(Stored data entries)
# # # # # # #

(* ===== verification/PoolReshardPlanner.v ===== *)
(** * Pool reshard planner: from declared byte spans to a push schedule
    (src/tpu_sync/kv_cache/reshard/pool_reshard_planner.{h,cc})

    Producers declare byte spans (source block, source offset, destination
    block, destination offset, size, repeats) in compact-live coordinates; the
    planner splits request-global spans at destination pages, checks that the
    spans of every destination tile its blocks exactly, and emits one schedule
    entry per physical chunk and destination.  This file translates the span
    pipeline (split, coverage, emission) and proves that an accepted plan
    writes every byte of every destination block's extent exactly once.

    Arithmetic is [int64_t]; sums and products the code does not check are
    written with their wrap-around.  [std::stable_sort] is [merge_sort], which
    keeps the order of equivalent elements. *)

From S2P Require Import Prelude RaidenTypes PoolLayout WorkUnitDirectory RequestBlockRegistry.

(** ** Data *)
Record ScheduleEntry := mkEntry {
  se_dst_peer : string;
  se_dst_shard_idx : Z;
  se_dst_offset_bytes : Z;
  se_src_offset_bytes : Z;
  se_size_bytes : Z;
  se_src_block_id : Z;
  se_dst_block_id : Z;
  se_src_stride_bytes : Z;
  se_dst_stride_bytes : Z;
  se_count : Z;
  se_layer_idx : Z;
  se_pool_group : Z;
}.

Record TagPrecheck := mkPrecheck {
  tp_selected : list Z;
  tp_src_live : Z;
  tp_dst_live : Z;
  tp_src_segments : list PoolLiveSegment;
  tp_dst_segments : list PoolLiveSegment;
  tp_identity_maps : bool;
  tp_window_skip : Z;
  tp_window_end : Z;
}.

Abbreviation DeclaredSpans := (list (RaidenId * PoolSpanRegistration)).
Abbreviation PeersByUnit := (gmap RaidenId string).
Abbreviation SchedulesByUnit := (gmap RaidenId (list ScheduleEntry)).
(** Pushes (destination peer, source block, destination block), by sender and
    then by destination unit. *)
Abbreviation TransferPairs := (gmap RaidenId (gmap RaidenId (gset (string * Z * Z)))).

Definition LiveSegments (pool_proto : PoolSpecProto) : StatusOr (list PoolLiveSegment) :=
  pool ← PoolSpecFromProto pool_proto;
  ExpandPoolLiveSegments pool.

Definition IdentityLiveMap (segments : list PoolLiveSegment) (live : Z) : bool :=
  match segments with
  | [s] => (logical_offset s =? 0) && (physical_offset s =? 0) && (segment_size s =? live)
  | _ => false
  end.

(** [MetadataByUnit]: exactly the requested units' metadata. *)
Fixpoint select_metadata (requested : gset RaidenId) (metadata : list RegisterWorkUnitRequest)
    (result : gmap RaidenId RegisterWorkUnitRequest)
    : StatusOr (gmap RaidenId RegisterWorkUnitRequest) :=
  match metadata with
  | [] => Ok result
  | item :: rest =>
      let u := RaidenIdFromProto (rq_unit item) in
      if negb (bool_decide (u ∈ requested)) then select_metadata requested rest result
      else if bool_decide (is_Some (result !! u)) then Err kInvalidArgument
      else select_metadata requested rest (<[u := item]> result)
  end.
Definition MetadataByUnit (metadata : list RegisterWorkUnitRequest) (units : list RaidenId)
    : StatusOr (gmap RaidenId RegisterWorkUnitRequest) :=
  result ← select_metadata (list_to_set units) metadata ∅;
  if existsb (λ u, negb (bool_decide (is_Some (result !! u)))) units
  then Err kInvalidArgument else Ok result.

(** [DefaultTransferStreams]; [raw] is getenv(kTransferStreamsEnvVar) and
    [SimpleAtoi] is absl's integer parser. *)
Definition DefaultTransferStreams (SimpleAtoi : string → option Z) (raw : option string)
    (topology_parallelism : Z) : StatusOr Z :=
  match raw with
  | None | Some EmptyString => Ok topology_parallelism
  | Some raw =>
      match SimpleAtoi raw with
      | None => Err kInvalidArgument
      | Some streams =>
          if streams <? 0 then Err kInvalidArgument
          else if streams =? 0 then Ok topology_parallelism
          else if topology_parallelism <? streams then Ok topology_parallelism
          else Ok streams
      end
  end.

(** ** Splitting request-global spans

    The accumulator of the split: [tag_global_end], [tag_clipped_bytes], and the
    spans produced so far. *)
Record SplitState := mkSplit {
  global_end : Z; clipped_bytes : Z; out_spans : list PoolByteSpan }.

Definition span_extent (stride : Z) (span : PoolByteSpan) : Z :=
  i64 (i64 ((span_count span - 1) * stride) + size_bytes span).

# # # # # # #

The data should be transcribed exactly, line for line.

(* ===== verification/PoolReshardPlanner.v ===== *)
(** * Pool reshard planner: from declared byte spans to a push schedule
    (src/tpu_sync/kv_cache/reshard/pool_reshard_planner.{h,cc})

    Producers declare byte spans (source block, source offset, destination
    block, destination offset, size, repeats) in compact-live coordinates; the
    planner splits request-global spans at destination pages, checks that the
    spans of every destination tile its blocks exactly, and emits one schedule
    entry per physical chunk and destination.  This file translates the span
    pipeline (split, coverage, emission) and proves that an accepted plan
    writes every byte of every destination block's extent exactly once.

    Arithmetic is [int64_t]; sums and products the code does not check are
    written with their wrap-around.  [std::stable_sort] is [merge_sort], which
    keeps the order of equivalent elements. *)

From S2P Require Import Prelude RaidenTypes PoolLayout WorkUnitDirectory RequestBlockRegistry.

(** ** Data *)
Record ScheduleEntry := mkEntry {
  se_dst_peer : string;
  se_dst_shard_idx : Z;
  se_dst_offset_bytes : Z;
  se_src_offset_bytes : Z;
  se_size_bytes : Z;
  se_src_block_id : Z;
  se_dst_block_id : Z;
  se_src_stride_bytes : Z;
  se_dst_stride_bytes : Z;
  se_count : Z;
  se_layer_idx : Z;
  se_pool_group : Z;
}.

Record TagPrecheck := mkPrecheck {
  tp_selected : list Z;
  tp_src_live : Z;
  tp_dst_live : Z;
  tp_src_segments : list PoolLiveSegment;
  tp_dst_segments : list PoolLiveSegment;
  tp_identity_maps : bool;
  tp_window_skip : Z;
  tp_window_end : Z;
}.

Abbreviation DeclaredSpans := (list (RaidenId * PoolSpanRegistration)).
Abbreviation PeersByUnit := (gmap RaidenId string).
Abbreviation SchedulesByUnit := (gmap RaidenId (list ScheduleEntry)).
(** Pushes (destination peer, source block, destination block), by sender and
    then by destination unit. *)
Abbreviation TransferPairs := (gmap RaidenId (gmap RaidenId (gset (string * Z * Z)))).

Definition LiveSegments (pool_proto : PoolSpecProto) : StatusOr (list PoolLiveSegment) :=
  pool ← PoolSpecFromProto pool_proto;
  ExpandPoolLiveSegments pool.

Definition IdentityLiveMap (segments : list PoolLiveSegment) (live : Z) : bool :=
  match segments with
  | [s] => (logical_offset s =? 0) && (physical_offset s =? 0) && (segment_size s =? live)
  | _ => false
  end.

(** [MetadataByUnit]: exactly the requested units' metadata. *)
Fixpoint select_metadata (requested : gset RaidenId) (metadata : list RegisterWorkUnitRequest)
    (result : gmap RaidenId RegisterWorkUnitRequest)
    : StatusOr (gmap RaidenId RegisterWorkUnitRequest) :=
  match metadata with
  | [] => Ok result
  | item :: rest =>
      let u := RaidenIdFromProto (rq_unit item) in
      if negb (bool_decide (u ∈ requested)) then select_metadata requested rest result
      else if bool_decide (is_Some (result !! u)) then Err kInvalidArgument
      else select_metadata requested rest (<[u := item]> result)
  end.
Definition MetadataByUnit (metadata : list RegisterWorkUnitRequest) (units : list RaidenId)
    : StatusOr (gmap RaidenId RegisterWorkUnitRequest) :=
  result ← select_metadata (list_to_set units) metadata ∅;
  if existsb (λ u, negb (bool_decide (is_Some (result !! u)))) units
  then Err kInvalidArgument else Ok result.

(** [DefaultTransferStreams]; [raw] is getenv(kTransferStreamsEnvVar) and
    [SimpleAtoi] is absl's integer parser. *)
Definition DefaultTransferStreams (SimpleAtoi : string → option Z) (raw : option string)
    (topology_parallelism : Z) : StatusOr Z :=
  match raw with
  | None | Some EmptyString => Ok topology_parallelism
  | Some raw =>
      match SimpleAtoi raw with
      | None => Err kInvalidArgument
      | Some streams =>
          if streams <? 0 then Err kInvalidArgument
          else if streams =? 0 then Ok topology_parallelism
          else if topology_parallelism <? streams then Ok topology_parallelism
          else Ok streams
      end
  end.

(** ** Splitting request-global spans

    The accumulator of the split: [tag_global_end], [tag_clipped_bytes], and the
    spans produced so far. *)
Record SplitState := mkSplit {
  global_end : Z; clipped_bytes : Z; out_spans : list PoolByteSpan }.

Definition span_extent (stride : Z) (span : PoolByteSpan) : Z :=
  i64 (i64 ((span_count span - 1) * stride) + size_bytes span).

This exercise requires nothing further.